Reading through the lines below, count those that include the string "encoder"; the answer is that number and nothing else.
───── Dataset entries
(* ===== verification/Base64.v ===== *)
(** [util/base64.c]: base64 encoding and decoding, used for the credentials of
    HTTP basic authentication, the contents of Secrets and the cache key. *)

From S2P Require Import Prelude CString.

Local Open Scope Z_scope.

(** * Definitions *)

(** The size macros of [base64.h]. *)
Definition base64_encode_len (n : Z) : Z := 4 * ((n + 2) / 3).
Definition base64_decode_len (n : Z) : Z := 3 * ((n + 3) / 4).

Definition b64table : bytes :=
  lit "ABCDEFGHIJKLMNOPQRSTUVWXYZabcdefghijklmnopqrstuvwxyz0123456789+/".
Definition b64char (d : Z) : ascii := default NUL (b64table !! Z.to_nat d).

Definition b64untable (c : Z) : Z :=
  if (65 <=? c) && (c <=? 90) then c - 65
  else if (97 <=? c) && (c <=? 122) then (c - 97) + 26
  else if (48 <=? c) && (c <=? 57) then (c - 48) + 52
  else if c =? 43 then 62
  else if c =? 47 then 63
  else if c =? 61 then 0
  else -1.

(** The [switch (todo)] of the encoder, whose cases fall through: the four
    sextets of a group of [todo] input bytes. *)
Definition enc_d0 (i0 : Z) : Z := Z.shiftr (Z.land i0 0xFC) 2.
Definition enc_d1 (todo i0 i1 : Z) : Z :=
  let d1 := if 2 <=? todo then Z.lor 0 (Z.shiftr (Z.land i1 0xF0) 4) else 0 in
  Z.lor d1 (Z.shiftl (Z.land i0 0x03) 4).
Definition enc_d2 (todo i1 i2 : Z) : Z :=
  let d2 := if 3 <=? todo then Z.lor 0 (Z.shiftr (Z.land i2 0xC0) 6) else 0 in
  if 2 <=? todo then Z.lor d2 (Z.shiftl (Z.land i1 0x0F) 2) else d2.
Definition enc_d3 (todo i2 : Z) : Z := if 3 <=? todo then Z.lor 0 (Z.land i2 0x3F) else 0.

Definition eq_sign : ascii := "="%char.

Fixpoint base64_encode (inbuf : bytes) : bytes :=
  match inbuf with
  | [] => []
  | [a] =>
      [b64char (enc_d0 (u8 a)); b64char (enc_d1 1 (u8 a) 0); eq_sign; eq_sign]
  | [a; b] =>
      [b64char (enc_d0 (u8 a)); b64char (enc_d1 2 (u8 a) (u8 b));
       b64char (enc_d2 2 (u8 b) 0); eq_sign]
  | a :: b :: c :: inbuf =>
      [b64char (enc_d0 (u8 a)); b64char (enc_d1 3 (u8 a) (u8 b));
       b64char (enc_d2 3 (u8 b) (u8 c)); b64char (enc_d3 3 (u8 c))] ++ base64_encode inbuf
  end.

(** The three bytes decoded from a group of four characters. *)
Definition dec_d0 (p0 p1 : Z) : Z :=
  Z.lor (Z.shiftr (Z.land (b64untable p1) 0x30) 4) (Z.shiftl (b64untable p0) 2).
Definition dec_d1 (p1 p2 : Z) : Z :=
  Z.lor (Z.shiftr (Z.land (b64untable p2) 0x3C) 2) (Z.shiftl (Z.land (b64untable p1) 0x0F) 4).
Definition dec_d2 (p2 p3 : Z) : Z :=
  Z.lor (Z.land (b64untable p3) 0x3F) (Z.shiftl (Z.land (b64untable p2) 0x03) 6).

(** [base64_decode]: the bytes written to [outbuf], whose number is the result
    of the function; [None] for the result -1.  Fewer than four characters at
    the end are ignored. *)
Fixpoint base64_decode (p : bytes) : option bytes :=
  match p with
  | c0 :: c1 :: c2 :: c3 :: rest =>
      let p0 := u8 c0 in let p1 := u8 c1 in let p2 := u8 c2 in let p3 := u8 c3 in
      let padding := Nat.add (if p3 =? 61 then 1 else 0) (if p2 =? 61 then 1 else 0) in
      if (p1 =? 61) || (p0 =? 61) then None
      else if negb (padding =? 0)%nat && negb (bool_decide (rest = [])) then None
      else if b64untable p3 =? -1 then None
      else if b64untable p2 =? -1 then None
      else if b64untable p1 =? -1 then None
      else if b64untable p0 =? -1 then None
      else
        let d := [of_u8 (dec_d0 p0 p1); of_u8 (dec_d1 p1 p2); of_u8 (dec_d2 p2 p3)] in
        if negb (padding =? 0)%nat then Some (take (3 - padding) d)
        else match base64_decode rest with
             | Some out => Some (d ++ out)
             | None => None
             end
  | _ => Some []
  end.

(** * Sextets *)

(** The masks and shifts of both directions as arithmetic. *)
Lemma enc_byte_parts x : 0 ≤ x < 256 →
  Z.shiftr (Z.land x 0xFC) 2 = x / 4 ∧ Z.shiftl (Z.land x 0x03) 4 = (x mod 4) * 2 ^ 4 ∧
  Z.shiftr (Z.land x 0xF0) 4 = x / 16 ∧ Z.shiftl (Z.land x 0x0F) 2 = (x mod 16) * 2 ^ 2 ∧
  Z.shiftr (Z.land x 0xC0) 6 = x / 64 ∧ Z.land x 0x3F = x mod 64.
Proof.
  intros Hx. pose proof (forall_range 256 (λ x,
    (Z.shiftr (Z.land x 0xFC) 2 =? x / 4) && ((Z.shiftl (Z.land x 0x03) 4 =? (x mod 4) * 2 ^ 4) &&
    ((Z.shiftr (Z.land x 0xF0) 4 =? x / 16) && ((Z.shiftl (Z.land x 0x0F) 2 =? (x mod 16) * 2 ^ 2) &&
    ((Z.shiftr (Z.land x 0xC0) 6 =? x / 64) && (Z.land x 0x3F =? x mod 64))))))
    ltac:(vm_compute; reflexivity) x Hx) as H.
  rewrite !andb_true_iff, !Z.eqb_eq in H. exact H.
Qed.

Lemma dec_sextet_parts d : 0 ≤ d < 64 →
  Z.shiftr (Z.land d 0x30) 4 = d / 16 ∧ Z.shiftl d 2 = d * 2 ^ 2 ∧
  Z.shiftr (Z.land d 0x3C) 2 = d / 4 ∧ Z.shiftl (Z.land d 0x0F) 4 = (d mod 16) * 2 ^ 4 ∧
  Z.land d 0x3F = d ∧ Z.shiftl (Z.land d 0x03) 6 = (d mod 4) * 2 ^ 6.
Proof.
  intros Hx. pose proof (forall_range 64 (λ d,
    (Z.shiftr (Z.land d 0x30) 4 =? d / 16) && ((Z.shiftl d 2 =? d * 2 ^ 2) &&
    ((Z.shiftr (Z.land d 0x3C) 2 =? d / 4) && ((Z.shiftl (Z.land d 0x0F) 4 =? (d mod 16) * 2 ^ 4) &&
    ((Z.land d 0x3F =? d) && (Z.shiftl (Z.land d 0x03) 6 =? (d mod 4) * 2 ^ 6))))))
    ltac:(vm_compute; reflexivity) d Hx) as H.
  rewrite !andb_true_iff, !Z.eqb_eq in H. exact H.
Qed.

Lemma b64char_untable d : 0 ≤ d < 64 →
  b64untable (u8 (b64char d)) = d ∧ u8 (b64char d) ≠ 61.
Proof.
  intros Hx. pose proof (forall_range 64 (λ d,
    (b64untable (u8 (b64char d)) =? d) && negb (u8 (b64char d) =? 61))
    ltac:(vm_compute; reflexivity) d Hx) as H.
  rewrite andb_true_iff, negb_true_iff, Z.eqb_eq, Z.eqb_neq in H. exact H.
Qed.

(** The sextets in arithmetic form. *)
Lemma enc_d0_spec i0 : 0 ≤ i0 < 256 → enc_d0 i0 = i0 / 4.
Proof. intros H. apply (enc_byte_parts i0 H). Qed.

Lemma enc_d1_spec todo i0 i1 : 0 ≤ i0 < 256 → 0 ≤ i1 < 256 → 2 ≤ todo ∨ i1 = 0 →
  enc_d1 todo i0 i1 = i1 / 16 + (i0 mod 4) * 2 ^ 4.
Proof.
  intros H0 H1 Ht. unfold enc_d1. destruct (enc_byte_parts i0 H0) as (_ & -> & _).
  destruct (enc_byte_parts i1 H1) as (_ & _ & -> & _). rewrite Z.lor_0_l.
  destruct (Z.leb_spec 2 todo) as [Hle|Hgt].
  - apply lor_add; [lia|]. split; [apply Z.div_pos; lia|apply Z.div_lt_upper_bound; lia].
  - destruct Ht as [?| ->]; [lia|]. rewrite Z.lor_0_l. rewrite Z.div_0_l by lia. lia.
Qed.

Lemma enc_d2_spec todo i1 i2 : 0 ≤ i1 < 256 → 0 ≤ i2 < 256 → 2 ≤ todo → 3 ≤ todo ∨ i2 = 0 →
  enc_d2 todo i1 i2 = i2 / 64 + (i1 mod 16) * 2 ^ 2.
Proof.
  intros H1 H2 Hle Ht. unfold enc_d2. destruct (enc_byte_parts i1 H1) as (_ & _ & _ & -> & _).
  destruct (enc_byte_parts i2 H2) as (_ & _ & _ & _ & -> & _). rewrite Z.lor_0_l.
  rewrite (proj2 (Z.leb_le 2 todo)) by done. destruct (Z.leb_spec 3 todo) as [Hle3|Hgt].
  - apply lor_add; [lia|]. split; [apply Z.div_pos; lia|apply Z.div_lt_upper_bound; lia].
  - destruct Ht as [?| ->]; [lia|]. rewrite Z.lor_0_l. rewrite Z.div_0_l by lia. lia.
Qed.

Lemma enc_d3_spec todo i2 : 0 ≤ i2 < 256 → 3 ≤ todo → enc_d3 todo i2 = i2 mod 64.
Proof.
  intros H2 Ht. unfold enc_d3. rewrite (proj2 (Z.leb_le 3 todo)), Z.lor_0_l by done.
  apply (enc_byte_parts i2 H2).
Qed.

Ltac sextet := Z.div_mod_to_equations; lia.

(** Decoding of sextets. *)
Lemma dec_d0_spec d0 d1 : 0 ≤ d0 < 64 → 0 ≤ d1 < 64 →
  dec_d0 (u8 (b64char d0)) (u8 (b64char d1)) = d1 / 16 + d0 * 2 ^ 2.
Proof.
  intros H0 H1. unfold dec_d0. rewrite (proj1 (b64char_untable d0 H0)), (proj1 (b64char_untable d1 H1)).
  destruct (dec_sextet_parts d1 H1) as (-> & _). destruct (dec_sextet_parts d0 H0) as (_ & -> & _).
  apply lor_add; [lia|sextet].
Qed.

Lemma dec_d1_spec d1 p2 d2 : 0 ≤ d1 < 64 → 0 ≤ d2 < 64 → b64untable p2 = d2 →
  dec_d1 (u8 (b64char d1)) p2 = d2 / 4 + (d1 mod 16) * 2 ^ 4.
Proof.
  intros H1 H2 Hp. unfold dec_d1. rewrite Hp, (proj1 (b64char_untable d1 H1)).
  destruct (dec_sextet_parts d2 H2) as (_ & _ & -> & _).
  destruct (dec_sextet_parts d1 H1) as (_ & _ & _ & -> & _). apply lor_add; [lia|sextet].
Qed.

Lemma dec_d2_spec p2 d2 p3 d3 : 0 ≤ d2 < 64 → 0 ≤ d3 < 64 → b64untable p2 = d2 → b64untable p3 = d3 →
  dec_d2 p2 p3 = d3 + (d2 mod 4) * 2 ^ 6.
Proof.
  intros H2 H3 Hp2 Hp3. unfold dec_d2. rewrite Hp2, Hp3.
  destruct (dec_sextet_parts d3 H3) as (_ & _ & _ & _ & -> & _).
  destruct (dec_sextet_parts d2 H2) as (_ & _ & _ & _ & _ & ->). apply lor_add; lia.
Qed.

(** * One group *)

(** The guards of the decoder on a group of encoded characters. *)
Lemma decode_group d0 d1 d2 d3 rest :
  0 ≤ d0 < 64 → 0 ≤ d1 < 64 → 0 ≤ d2 < 64 → 0 ≤ d3 < 64 →
  base64_decode (b64char d0 :: b64char d1 :: b64char d2 :: b64char d3 :: rest) =
    ([of_u8 (d1 / 16 + d0 * 4); of_u8 (d2 / 4 + (d1 mod 16) * 16); of_u8 (d3 + (d2 mod 4) * 64)] ++.)
      <$> base64_decode rest.
Proof.
  intros H0 H1 H2 H3. cbn [base64_decode].
  destruct (b64char_untable d0 H0) as [U0 N0], (b64char_untable d1 H1) as [U1 N1].
  destruct (b64char_untable d2 H2) as [U2 N2], (b64char_untable d3 H3) as [U3 N3].
  apply Z.eqb_neq in N0, N1, N2, N3. rewrite N0, N1, N2, N3, U0, U1, U2, U3. cbn [orb andb negb Nat.add Nat.eqb].
  rewrite !(proj2 (Z.eqb_neq _ (-1))) by lia.
  rewrite (dec_d0_spec d0 d1), (dec_d1_spec d1 _ d2), (dec_d2_spec _ d2 _ d3) by done.
  by destruct (base64_decode rest).
Qed.

(** A last group with one or two padding characters. *)
Lemma decode_pad1 d0 d1 d2 :
  0 ≤ d0 < 64 → 0 ≤ d1 < 64 → 0 ≤ d2 < 64 →
  base64_decode [b64char d0; b64char d1; b64char d2; eq_sign] =
    Some [of_u8 (d1 / 16 + d0 * 4); of_u8 (d2 / 4 + (d1 mod 16) * 16)].
Proof.
  intros H0 H1 H2. cbn [base64_decode].
  destruct (b64char_untable d0 H0) as [U0 N0], (b64char_untable d1 H1) as [U1 N1].
  destruct (b64char_untable d2 H2) as [U2 N2].
  apply Z.eqb_neq in N0, N1, N2. change (u8 eq_sign) with 61. change (b64untable 61) with 0.
  rewrite N0, N1, N2, U0, U1, U2. change (61 =? 61) with true.
  cbn [orb andb negb Nat.add Nat.eqb]. rewrite !(proj2 (Z.eqb_neq _ (-1))) by lia.
  rewrite bool_decide_eq_true_2 by done. cbn [negb take Nat.sub].
  by rewrite (dec_d0_spec d0 d1), (dec_d1_spec d1 _ d2) by done.
Qed.

Lemma decode_pad2 d0 d1 :
  0 ≤ d0 < 64 → 0 ≤ d1 < 64 →
  base64_decode [b64char d0; b64char d1; eq_sign; eq_sign] = Some [of_u8 (d1 / 16 + d0 * 4)].
Proof.
  intros H0 H1. cbn [base64_decode].
  destruct (b64char_untable d0 H0) as [U0 N0], (b64char_untable d1 H1) as [U1 N1].
  apply Z.eqb_neq in N0, N1. change (u8 eq_sign) with 61. change (b64untable 61) with 0.
  rewrite N0, N1, U0, U1. change (61 =? 61) with true.
  cbn [orb andb negb Nat.add Nat.eqb]. rewrite !(proj2 (Z.eqb_neq _ (-1))) by lia.
  rewrite bool_decide_eq_true_2 by done. cbn [negb take Nat.sub].
  by rewrite (dec_d0_spec d0 d1) by done.
Qed.

(** A byte from its quotient and remainder. *)
Lemma of_u8_parts c z : z = u8 c → of_u8 z = c.
Proof. intros ->. apply of_u8_u8. Qed.

(** The length of the output, as the buffers of the callers are sized. *)
Lemma length_base64_encode_groups l : Z.of_nat (length (base64_encode l)) = base64_encode_len (Z.of_nat (length l)).
Proof.
  unfold base64_encode_len. induction l as [l IH] using (induction_ltof1 _ (@length ascii)). unfold ltof in IH.
  destruct l as [|a [|b [|c l]]]; [done..|]. cbn [base64_encode]. rewrite length_app, Nat2Z.inj_add, IH by (simpl; lia).
  cbn [length]. rewrite !Nat2Z.inj_succ. sextet.
Qed.

Lemma length_base64_decode p out : base64_decode p = Some out → (4 * length out ≤ 3 * length p)%nat.
Proof.
  revert out; induction p as [p IH] using (induction_ltof1 _ (@length ascii)). unfold ltof in IH. intros out.
  destruct p as [|c0 [|c1 [|c2 [|c3 rest]]]]; cbn [base64_decode]; try (intros; simplify_eq; simpl; lia).
  repeat match goal with |- (if ?b then None else _) = _ → _ => destruct b; [discriminate|] end.
  destruct (negb (_ =? 0)%nat).
  - intros; simplify_eq. rewrite length_take. simpl. lia.
  - destruct (base64_decode rest) as [o|] eqn:E; [|discriminate]. intros; simplify_eq.
    apply IH in E; [|simpl; lia]. simpl in *. lia.
Qed.

Lemma base64_decode_encode (l : bytes) : base64_decode (base64_encode l) = Some l.
Proof.
  induction l as [l IH] using (induction_ltof1 _ (@length ascii)). unfold ltof in IH.
  destruct l as [|a [|b [|c l]]]; [done| | |]; cbn [base64_encode app].
  all: pose proof (u8_range a); try pose proof (u8_range b); try pose proof (u8_range c).
  all: rewrite enc_d0_spec by done.
  all: rewrite enc_d1_spec by (done || lia); rewrite ?enc_d2_spec, ?enc_d3_spec by (done || lia).
  - rewrite decode_pad2 by sextet. do 2 f_equal. apply of_u8_parts. sextet.
  - rewrite decode_pad1 by sextet.
    do 2 f_equal; [|f_equal]; apply of_u8_parts; sextet.
  - rewrite decode_group by sextet. rewrite IH by (simpl; lia). simpl.
    do 2 f_equal; [|f_equal; [|f_equal]]; apply of_u8_parts; sextet.
Qed.

(** * Properties *)

(** Decoding what was encoded returns the original bytes, for every input,
    so that distinct inputs have distinct encodings. *)
Theorem base64_roundtrip (l : bytes) :
  base64_decode (base64_encode l) = Some l ∧ (∀ l', base64_encode l' = base64_encode l → l' = l).
Proof.
  split; [apply base64_decode_encode|]. intros l' H.
  apply (f_equal base64_decode) in H. rewrite !base64_decode_encode in H. by injection H.
Qed.

(** The encoder fills exactly [base64_encode_len] characters, and the
    decoder never writes more than [base64_decode_len] bytes, whatever its
    input: the buffers the callers allocate with these macros are large
    enough. *)
Theorem base64_bounds (l : bytes) :
  Z.of_nat (length (base64_encode l)) = base64_encode_len (Z.of_nat (length l)) ∧
  (∀ out, base64_decode l = Some out →
     0 ≤ Z.of_nat (length out) ≤ base64_decode_len (Z.of_nat (length l))).
Proof.
  split; [apply length_base64_encode_groups|]. intros out H.
  apply length_base64_decode in H. unfold base64_decode_len. sextet.
Qed.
──────────
- **Completed exercise**:
2